More journalists received prison sentences for bogus reasons during the year. Sabirjon Yakubov, of the weekly Hurriyat was arrested in Tashkent on 11 April for “challenging constitutional order” and “belonging to an extremist religious organisation” (article 159 of the criminal code) and faces up to 20 years in prison. Nosir Zokirov, correspondent for Radio Free Europe / Radio Liberty in Namangan province, was sentenced to six months in jail for “insulting a government official” (article 140 of the criminal code) after reporting on the 13 May storming of Andijan prison.

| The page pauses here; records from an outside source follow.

Lemma includes_front ci p : forall s1 s2,
  includes ci p (s1 ++ s2) = false -> includes ci p s1 = false.
Proof.
  induction s1 as [|c s1 IH]; simpl; intros s2 H.
  - destruct (literal ci p []) eqn:E; [|reflexivity].
    apply literal_extend with (t := s2) in E. simpl in E.
    destruct s2; simpl in H; rewrite E in H; discriminate.
  - destruct (literal ci p (c :: s1)) eqn:E.
    + apply literal_extend with (t := s2) in E. simpl in E.
      now rewrite E in H.
    + destruct (literal ci p (c :: s1 ++ s2)); [discriminate|]. eauto.
Qed.

Lemma includes_back ci p : forall s1 s2,
  includes ci p (s1 ++ s2) = false -> includes ci p s2 = false.
Proof.
  induction s1 as [|c s1 IH]; simpl; intros s2 H; [assumption|].
  destruct (literal ci p (c :: s1 ++ s2)); [discriminate|]. auto.
Qed.

(** No match of [p] begins inside [q] when [q] is followed by [p]. *)
Lemma no_early_literal ci p q1 q2 rest :
  borderless ci p = true -> includes ci p (q1 ++ q2) = false -> q2 <> [] ->
  literal ci p (q2 ++ p ++ rest) = None.
Proof.
  intros Hb Hi Hq.
  destruct (literal ci p (q2 ++ p ++ rest)) eqn:E; [|reflexivity].
  destruct (literal_straddle _ _ _ _ _ Hb Hq E) as [r' Hr'].
  apply includes_split in Hi. congruence.
Qed.

Lemma firstMatch_here {A} (m : jsstring -> option A) s x :
  m s = Some x -> firstMatch m s = Some x.
Proof. intros H. destruct s; simpl; now rewrite H. Qed.
(** * instantpick-backend: geospatial discovery and dashboard aggregation

    A shallow embedding of [routes/location.js] and [routes/dashboard.js].

    JavaScript numbers are modelled by the real numbers: arithmetic is
    exact, and [NaN], which [parseFloat] gives on a query string that
    holds no number, is a separate constructor; the page arithmetic of the
    paginated lists has the infinities as well.  [Binary64] has
    [calculateDistance] in the rounded arithmetic of doubles, where its
    result can be [NaN] too.
    The document store is reached through explicit calls that are logged
    in the order they are issued; its spatial metric and its failures are
    parameters of the model. *)

From Stdlib Require Import Reals Lra Lia List String Ascii ZArith Bool.
From Stdlib Require Import Sorting.Sorted Sorting.Permutation.
From Stdlib Require Import Structures.OrderedTypeEx.
Import ListNotations.

Open Scope R_scope.

(** ** Numbers *)

Module Js.

(** A JavaScript number: a real, or [NaN]. *)
Inductive number : Type :=
| NaN
| Num (x : R).

Definition Rleb (x y : R) : bool := if Rle_dec x y then true else false.
Definition Rltb (x y : R) : bool := if Rlt_dec x y then true else false.
Definition Reqb (x y : R) : bool := if Req_dec_T x y then true else false.

(** A value read from a parsed JSON body where the API expects a number:
    the field is absent ([undefined]), [null], or a JSON number.  JSON has
    no literal for [NaN] or the infinities. *)
Inductive value : Type :=
| undefined
| null
| JNumber (x : R).

(** [!v] is [negb (truthy v)]: a number is falsy exactly when it is 0. *)
Definition truthy (v : value) : bool :=
  match v with
  | undefined | null => false
  | JNumber x => negb (Reqb x 0)
  end.

(** [ToNumber]: [undefined] is [NaN], [null] is 0. *)
Definition ToNumber (v : value) : number :=
  match v with
  | undefined => NaN
  | null => Num 0
  | JNumber x => Num x
  end.

(** [a < b] and [a > b] on values: [false] as soon as one side is [NaN]. *)
Definition lt (a : value) (b : R) : bool :=
  match ToNumber a with NaN => false | Num x => Rltb x b end.
Definition gt (a : value) (b : R) : bool :=
  match ToNumber a with NaN => false | Num x => Rltb b x end.

(** A string is falsy exactly when it is empty; a missing query parameter
    or route parameter is [None]. *)
Definition truthy_string (s : option string) : bool :=
  match s with
  | None | Some EmptyString => false
  | Some (String _ _) => true
  end.

(** [n || d] for a number [n]: [d] when [n] is [NaN] or 0. *)
Definition number_or (n : number) (d : R) : R :=
  match n with
  | NaN => d
  | Num x => if Reqb x 0 then d else x
  end.

(** [v || d] for a body value [v]: [d] when [v] is falsy. *)
Definition value_or (v : value) (d : R) : R :=
  match v with
  | undefined | null => d
  | JNumber x => if Reqb x 0 then d else x
  end.

(** [a <= b] on numbers: [false] as soon as one side is [NaN]. *)
Definition number_leb (a b : number) : bool :=
  match a, b with
  | Num x, Num y => Rleb x y
  | _, _ => false
  end.

(** [n <= r] for a number [n]: [false] on [NaN]. *)
Definition number_le (n : number) (r : R) : bool :=
  match n with NaN => false | Num x => Rleb x r end.

(** *** [Number.prototype.toFixed(2)] followed by [parseFloat]

    [toFixed(2)] picks the integer [n] for which [n / 100 - x] is closest
    to zero, the larger [n] on a tie, after taking the sign off a negative
    [x]; [parseFloat] reads the decimal string back, so the composition
    is the number [n / 100] with the sign put back. *)
Definition toFixed2 (x : R) : R :=
  if Rlt_dec x 0
  then - (IZR (Zfloor (- x * 100 + / 2)) / 100)
  else IZR (Zfloor (x * 100 + / 2)) / 100.

(** *** [parseFloat] on a string

    Leading white space is skipped, then the longest prefix that is a
    decimal literal is read: an optional sign, digits with an optional
    fraction (or a fraction alone), and an exponent when digits follow the
    [e].  A string with no such prefix gives [NaN].  The literal
    [Infinity] denotes no real number and is not a prefix here, and a
    literal beyond the range of the doubles, which the language reads as
    an infinity or as zero, has its exact value here. *)
Definition is_white_space (c : ascii) : bool :=
  let n := nat_of_ascii c in
  (Nat.eqb n 32 || (Nat.leb 9 n && Nat.leb n 13))%bool.

Fixpoint skip_white_space (s : string) : string :=
  match s with
  | String c rest => if is_white_space c then skip_white_space rest else s
  | EmptyString => s
  end.

Definition digit_of (c : ascii) : option Z :=
  let n := nat_of_ascii c in
  if (Nat.leb 48 n && Nat.leb n 57)%bool then Some (Z.of_nat (n - 48)) else None.

(** Reads a run of decimal digits: the value accumulated so far, the
    number of digits read, and what follows. *)
Fixpoint read_digits (acc : Z) (count : nat) (s : string) : Z * nat * string :=
  match s with
  | String c rest =>
      match digit_of c with
      | Some d => read_digits (acc * 10 + d)%Z (S count) rest
      | None => (acc, count, s)
      end
  | EmptyString => (acc, count, s)
  end.

Definition read_sign (s : string) : bool * string :=
  match s with
  | String "-"%char rest => (true, rest)
  | String "+"%char rest => (false, rest)
  | _ => (false, s)
  end.

(** The exponent part [e[+-]ddd], 0 when it is absent or has no digit. *)
Definition read_exponent (s : string) : Z :=
  match s with
  | String c rest =>
      if (Ascii.eqb c "e" || Ascii.eqb c "E")%bool then
        let '(negative, rest') := read_sign rest in
        let '(e, count, _) := read_digits 0 0 rest' in
        match count with
        | O => 0%Z
        | S _ => if negative then (- e)%Z else e
        end
      else 0%Z
  | EmptyString => 0%Z
  end.
(** * vcctl list commands: the pod table and the jobflow table

    A shallow embedding of the list subcommands of the Volcano command line:
    - [Pod]: package pkg/cli/pod (ListPods, PrintPods, createLabelSelector,
      printPod and its helpers);
    - [JobFlow]: package pkg/cli/jobflow (ListJobFlow, PrintJobFlows,
      calculateMaxInfoLength);
    - [Legacy]: the earlier revision of package pkg/cli/pod, whose
      createLabelSelector takes the job name only, whose ListPods filters
      the pods itself and whose printPod knows no restartable init
      containers.

    Go strings are byte strings ([String.length] is Go's [len]); [int32]
    fields are integers in [Z]; an [int] that counts slice elements is an
    exact integer in [Z] (no slice has 2^63 elements); the sum of the
    restart counts is an [int] and wraps at 64 bits. What the commands call
    outside the repository (the clock, the output streams, the labels
    package, the cluster) is a parameter, given as a class. *)

From Stdlib Require Import ZArith String Ascii List Bool Lia DecimalString DecimalZ
  DecimalPos.
From stdpp Require Import base option list gmap strings.

Local Open Scope string_scope.
Local Open Scope Z_scope.

(** ** Go runtime pieces *)

Module Go.

(** Two's complement wrap-around of the 64-bit [int]. *)
Definition wrap64 (z : Z) : Z := (z + 2 ^ 63) mod 2 ^ 64 - 2 ^ 63.

(** [a += b] on [int]. *)
Definition int_add (a b : Z) : Z := wrap64 (a + b).

(** strconv.Itoa and the verb [%d]. *)
Definition Itoa (z : Z) : string := NilZero.string_of_int (Z.to_int z).

(** [len] of a slice. *)
Definition len {A} (l : list A) : Z := Z.of_nat (length l).

(** [len] of a string. *)
Definition slen (s : string) : Z := Z.of_nat (String.length s).

(** The newline character. *)
Definition nl : string := String "010" EmptyString.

The regime keeps a very tight grip on the media and any sign of independence is punished. The four nationwide TV channels are under presidential censorship and the only criticism is to be found on a few Internet websites. Independent journalists who covered the events in Andijan were called “traitors to the country” and “liars” by most media outlets.
All impartial news has been blocked since the Andijan uprising and cable relay of the US, Russian and British TV networks CNN, NTV and BBC have been cut off. Access to independent Russian websites www.lenta.ru, www.gazeta.ru and www.fergana.ru, as well as several Uzbek sites, has been blocked inside the country.
All foreign and local journalists were expelled from Andijan during the night of 13-14 May and two Russian TV crews, from REN-TV and NTV were turned back.
The government then accused foreign media, during a nationally-televised sham trial, of organising the rebellion. The 15 presumed leaders of the uprising claimed Western journalists encouraged them to “stage a peaceful revolution so as to create chaos.”